Kata Khairul Fahmi, TNI serius terkait hal tersebut, baik melalui profiling dan screening dalam proses seleksi prajurit, penanaman doktrin di lembaga pendidikan, maupun mekanisme reward and punishment dalam pembinaan SDM di kesatuan.
Khairul Fahmi menilai, meski Gatot Nurmantyo sudah pensiun dari TNI dan sampai saat ini tak berpartai, ia banyak terlibat dalam kegiatan yang bersifat politis.
Dengan demikian, kata dia, sulit untuk tidak melihat bahwa peringatan Gatot soal bahaya laten komunis diangkat untuk kepentingan politiknya.
"Pak Gatot ini tampaknya konsisten mengangkat isu ini, terutama setiap mendekati akhir September.

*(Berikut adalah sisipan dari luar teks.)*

(** [p / s]: an anchored right operand replaces the left one. *)
Definition joinpath (p : PurePath) (s : string) : PurePath :=
  let q := Path s in
  if absolute q then q
  else {| absolute := absolute p; parts := parts p ++ parts q |}.

(** [p.parent], purely lexical. *)
Definition parent (p : PurePath) : PurePath :=
  {| absolute := absolute p; parts := removelast (parts p) |}.

(** [str(p)]. *)
Definition path_str (p : PurePath) : string :=
  match parts p with
  | [] => if absolute p then "/" else "."
  | cs => (if absolute p then "/" else "") +:+ String.concat "/" cs
  end.

Fixpoint has_nul (s : string) : bool :=
  match s with
  | EmptyString => false
  | String c s' => Ascii.eqb c "000"%char || has_nul s'
  end.

Definition path_has_nul (p : PurePath) : bool := existsb has_nul (parts p).

(** *** Path resolution *)

(** One step of resolution: from the directory at [cur], take component
    [c].  The directory must exist and be searchable. *)
Definition dir_step (t : tree) (cur : key) (c : string) : errno + key :=
  match t !! cur with
  | None => inl ENOENT
  | Some (File _) => inl ENOTDIR
  | Some (Dir x _) =>
      if negb x then inl EACCES
      else if NAME_MAX <? String.length c then inl ENAMETOOLONG
      else if String.eqb c ".." then inr (removelast cur)
      else inr (cur ++ [c])
  end.

Fixpoint walk (t : tree) (cur : key) (cs : list string) : errno + key :=
  match cs with
  | [] => inr cur
  | c :: cs' =>
      match dir_step t cur c with
      | inl e => inl e
      | inr cur' => walk t cur' cs'
      end
  end.

Definition start (fs : FS) (p : PurePath) : key :=
  if absolute p then [] else fs_cwd fs.

(** Resolution of a whole path to the key it denotes, and the node
    there. *)
Definition resolve (fs : FS) (p : PurePath) : errno + (key * node) :=
  match walk (fs_tree fs) (start fs p) (parts p) with
  | inl e => inl e
  | inr k =>
      match fs_tree fs !! k with
      | None => inl ENOENT
      | Some n => inr (k, n)
      end
  end.

Definition errno_name (e : errno) : string :=
  match e with
  | ENOENT => "[Errno 2] No such file or directory"
  | EACCES => "[Errno 13] Permission denied"
  | EEXIST => "[Errno 17] File exists"
  | ENOTDIR => "[Errno 20] Not a directory"
  | EISDIR => "[Errno 21] Is a directory"
  | ENAMETOOLONG => "[Errno 36] File name too long"
  end.

Definition os_error (e : errno) (p : PurePath) : exc :=
  Exc (OSError e) (errno_name e +:+ ": '" +:+ path_str p +:+ "'").

Definition null_byte_error : exc := Exc ValueError "embedded null byte".

(** *** System calls, as functions of the file system *)

(** [os.stat(p)]. *)
Definition os_stat (p : PurePath) (fs : FS) : Res node :=
  if path_has_nul p then Raise null_byte_error
  else match resolve fs p with
       | inl e => Raise (os_error e p)
       | inr (_, n) => Ok n
       end.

Tanpa kita sadari, ia menjadi 'top of mind' dan menjadi bagian dari perbincangan, perdebatan dan pemberitaan tiap kali negara ini bersiap memperingati Hari Kesaktian Pancasila," ujar Khairul Fahmi.

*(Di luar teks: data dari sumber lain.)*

Definition is_empty_cache (a : action) : bool :=
  match a with
  | Call CudaEmptyCache => true
  | _ => false
  end.

(** The cleanup that follows [del variable]: [gc.collect()] is run and
    [torch.cuda.empty_cache()] is called after the deletion. *)
Fixpoint collected_after (variable : string) (log : list action) : bool :=
  match log with
  | [] => false
  | a :: rest =>
      if is_del variable a then existsb is_gc rest
      else collected_after variable rest
  end.

Fixpoint cache_emptied_after (variable : string) (log : list action) : bool :=
  match log with
  | [] => false
  | a :: rest =>
      if is_del variable a then existsb is_empty_cache rest
      else cache_emptied_after variable rest
  end.

(** Settings that run the pipeline on the accelerator. *)
Definition cuda_settings : Settings :=
  {| s_model := Some "small"; s_language := None; s_device := Some "cuda";
     s_compute_type := Some "float16"; s_batch_size := Some 8;
     s_align := Some true; s_diarize := Some false;
     s_hf_token := None; s_min_speakers := None;
     s_max_speakers := None |}.

(** *** Exceptions that are not instances of [Exception] *)

(** The sample pipeline with a transcription that calls [sys.exit(1)]. *)
Definition exiting_pipeline : Pipeline := {|
  Model := (); Audio := (); AlignModel := (); Metadata := ();
  DiarizeModel := (); DiarizeSegments := ();
  import_modules := Ok ();
  load_model := λ _ _ _, Ok ();
  load_audio := λ _, Ok ();
  audio_len := λ _, Z.to_nat 24000;
  transcribe := λ _ _ _ _, Raise (BaseException "SystemExit" "1");
  load_align_model := λ _ _, Ok ((), ());
  align := λ segments _ _ _ _,
    Ok {| res_language := None; res_segments := Some segments |};
  cuda_is_available := false;
  cuda_empty_cache := Ok ();
  DiarizationPipeline := λ _ _, Ok ();
  diarize_model := λ _ _ _ _, Ok ();
  assign_word_speakers := λ _ r, Ok r;
|}.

Menurutnya, wajar Gatot Nurmantyo konsisten memilih isu komunisme untuk menjaga dan mengelola eksistensinya.
Dikatakan Khairul Fahmi, topik G30S/PKI sangat menarik bagi sebagian masyarakat, terutama kelompok-kelompok Islam maupun kelompok-kelompok yang terasosiasi dengan militer.
“Isu semacam itu banyak diminati oleh influencer dan buzzer baik online maupun offline,” ujarnya.
Khairul Fahmi bilang, banyak orang yang dengan senang hati dan sukarela akan menggaungkan narasi dan aksi apa pun yang terkait isu G30S, baik positif maupun negatif.
"Ada banyak media memberi ruang bagi kemunculan Gatot Nurmantyo, setiap tahun. Sekarang ini ibaratnya, membincangkan PKI tanpa menyebut nama Gatot itu gak ramai, gak seru," katanya.
Khairul Fahmi menilai hal tersebut menjadi peluang yang sangat dimengerti dan kemudian dikelola Gatot Nurmantyo dan timnya.
"Bayangkan saja, dia gak perlu repot membuat isu yang bisa menjamin eksistensi. Apalagi ditambah kata kunci 'TNI' dan 'Dudung' seperti sekarang. Jelas ramai," katanya lagi.
Masalahnya, sama seperti isu khilafah yang kerap dikonsumsi oleh kelompok lain, isu komunisme akhirnya seperti bara yang terus dipertahankan tetap menyala.
Ia justru khawatir penguasa, elit politik, dan para penyedia jasa pendampingan politik seperti tidak punya niatan membantu masyarakat keluar dari trauma masa lalu dan mendapatkan kebenaran.
Isu-isu tersebut, kata Khairul Fahmi, justru terkesan digunakan untuk adu kuat, menghadirkan polarisasi, memelihara kecurigaan dan rasa takut yang menyebar di kalangan masyarakat.
Menjawab penyusupan komunis di tubuh TNI, Panglima Kostrad Letjen TNI Dudung Abdurachman, membenarkan patung tiga tokoh di Museum Darma Bhakti Kostrad.